Inf Process Med Imaging. 2005;19:591-602. doi: 10.1007/11505730_49.
We address the problem of the segmentation of cerebral white matter structures from diffusion tensor images. Our approach is grounded on the theoretically well-founded differential geometrical properties of the space of multivariate normal distributions.

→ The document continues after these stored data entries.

(** ** Facts about the tables *)

Lemma LevelNames_at_cases (l : Level) :
  In (LevelNames_at l)
     ["CRITICAL"; "ERROR"; "WARNING"; "NOTICE"; "INFO"; "DEBUG"; EmptyString].
Proof.
  unfold LevelNames_at, LevelNames.
  destruct (decide (l = CRITICAL)) as [->|?]; [simpl; tauto|].
  rewrite lookup_insert_ne by congruence.
  destruct (decide (l = ERROR)) as [->|?]; [simpl; tauto|].
  rewrite lookup_insert_ne by congruence.
  destruct (decide (l = WARNING)) as [->|?]; [simpl; tauto|].
  rewrite lookup_insert_ne by congruence.
  destruct (decide (l = NOTICE)) as [->|?]; [simpl; tauto|].
  rewrite lookup_insert_ne by congruence.
  destruct (decide (l = INFO)) as [->|?]; [simpl; tauto|].
  rewrite lookup_insert_ne by congruence.
  destruct (decide (l = DEBUG)) as [->|?]; [simpl; tauto|].
  rewrite lookup_singleton_ne by congruence. simpl. tauto.
Qed.

(** The level names are ASCII: runes and bytes coincide. *)
Lemma LevelNames_at_runes (l : Level) :
  utf8.RuneCountInString (LevelNames_at l) = String.length (LevelNames_at l).
Proof.
  pose proof (LevelNames_at_cases l) as H. simpl in H.
  repeat (destruct H as [<-|H]; [reflexivity|]). contradiction.
Qed.
Lemma dict_get_Some_elem k v d : dict_get k d = Some v → (k, v) ∈ d.
Proof.
  induction d as [|[a b] d IH]; simpl; [done|].
  destruct (decide (a = k)) as [->|Hne].
  - intros [= ->]. left.
  - intros H. right. auto.
Qed.

Lemma dict_get_elem k v d : NoDup d.*1 → (k, v) ∈ d → dict_get k d = Some v.
Proof.
  induction d as [|[a b] d IH]; simpl; [by intros _ ?%elem_of_nil|].
  intros Hnd Hin. apply NoDup_cons in Hnd as [Ha Hnd].
  apply elem_of_cons in Hin as [[= -> ->]|Hin].
  - by rewrite decide_True.
  - destruct (decide (a = k)) as [->|Hne]; [|auto].
    exfalso. apply Ha. apply list_elem_of_fmap. by exists (k, v).
Qed.

Lemma dict_set_keys_absent k (v : V) d :
  dict_get k d = None → dict_set k v d = d ++ [(k, v)].
Proof.
  induction d as [|[a b] d IH]; simpl; [done|].
  destruct (decide (a = k)); [done|]. intros H. by rewrite IH.
Qed.

Lemma dict_set_keys_present k (v : V) d :
  is_Some (dict_get k d) → (dict_set k v d).*1 = d.*1.
Proof.
  induction d as [|[a b] d IH]; simpl; [by intros [? ?]|].
  destruct (decide (a = k)) as [->|]; [done|]. intros H.
  rewrite !fmap_cons. f_equal. by apply IH.
Qed.

Lemma dict_set_nodup k (v : V) d : NoDup d.*1 → NoDup (dict_set k v d).*1.
Proof.
  intros Hnd. destruct (dict_get k d) as [x|] eqn:Hk.
  - by rewrite dict_set_keys_present.
  - rewrite dict_set_keys_absent by done. rewrite fmap_app. simpl.
    apply NoDup_app. split; [done|]. split; [|apply NoDup_singleton].
    intros y Hy ->%list_elem_of_singleton. by apply dict_get_None in Hk.
Qed.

We introduce a variational formulation, in the level set framework, to estimate the optimal segmentation according to the following hypothesis: Diffusion tensors exhibit a Gaussian distribution in the different partitions. Moreover, we must respect the geometric constraints imposed by the interfaces existing among the cerebral structures and detected by the gradient of the diffusion tensor image. We validate our algorithm on synthetic data and report interesting results on real datasets. We focus on two structures of the white matter with different properties and respectively known as the corpus callosum and the corticospinal tract.
我们研究了从扩散张量图像中分割脑白质结构的问题。我们的方法基于多元正态分布空间中理论基础扎实的微分几何特性。我们在水平集框架中引入了一种变分公式,以根据以下假设估计最优分割:扩散张量在不同分区中呈现高斯分布。此外,我们必须尊重脑结构之间存在的、由扩散张量图像的梯度检测到的界面所施加的几何约束。我们在合成数据上验证了我们的算法,并在真实数据集上报告了有趣的结果。我们关注白质中具有不同特性的两种结构,分别称为胼胝体和皮质脊髓束。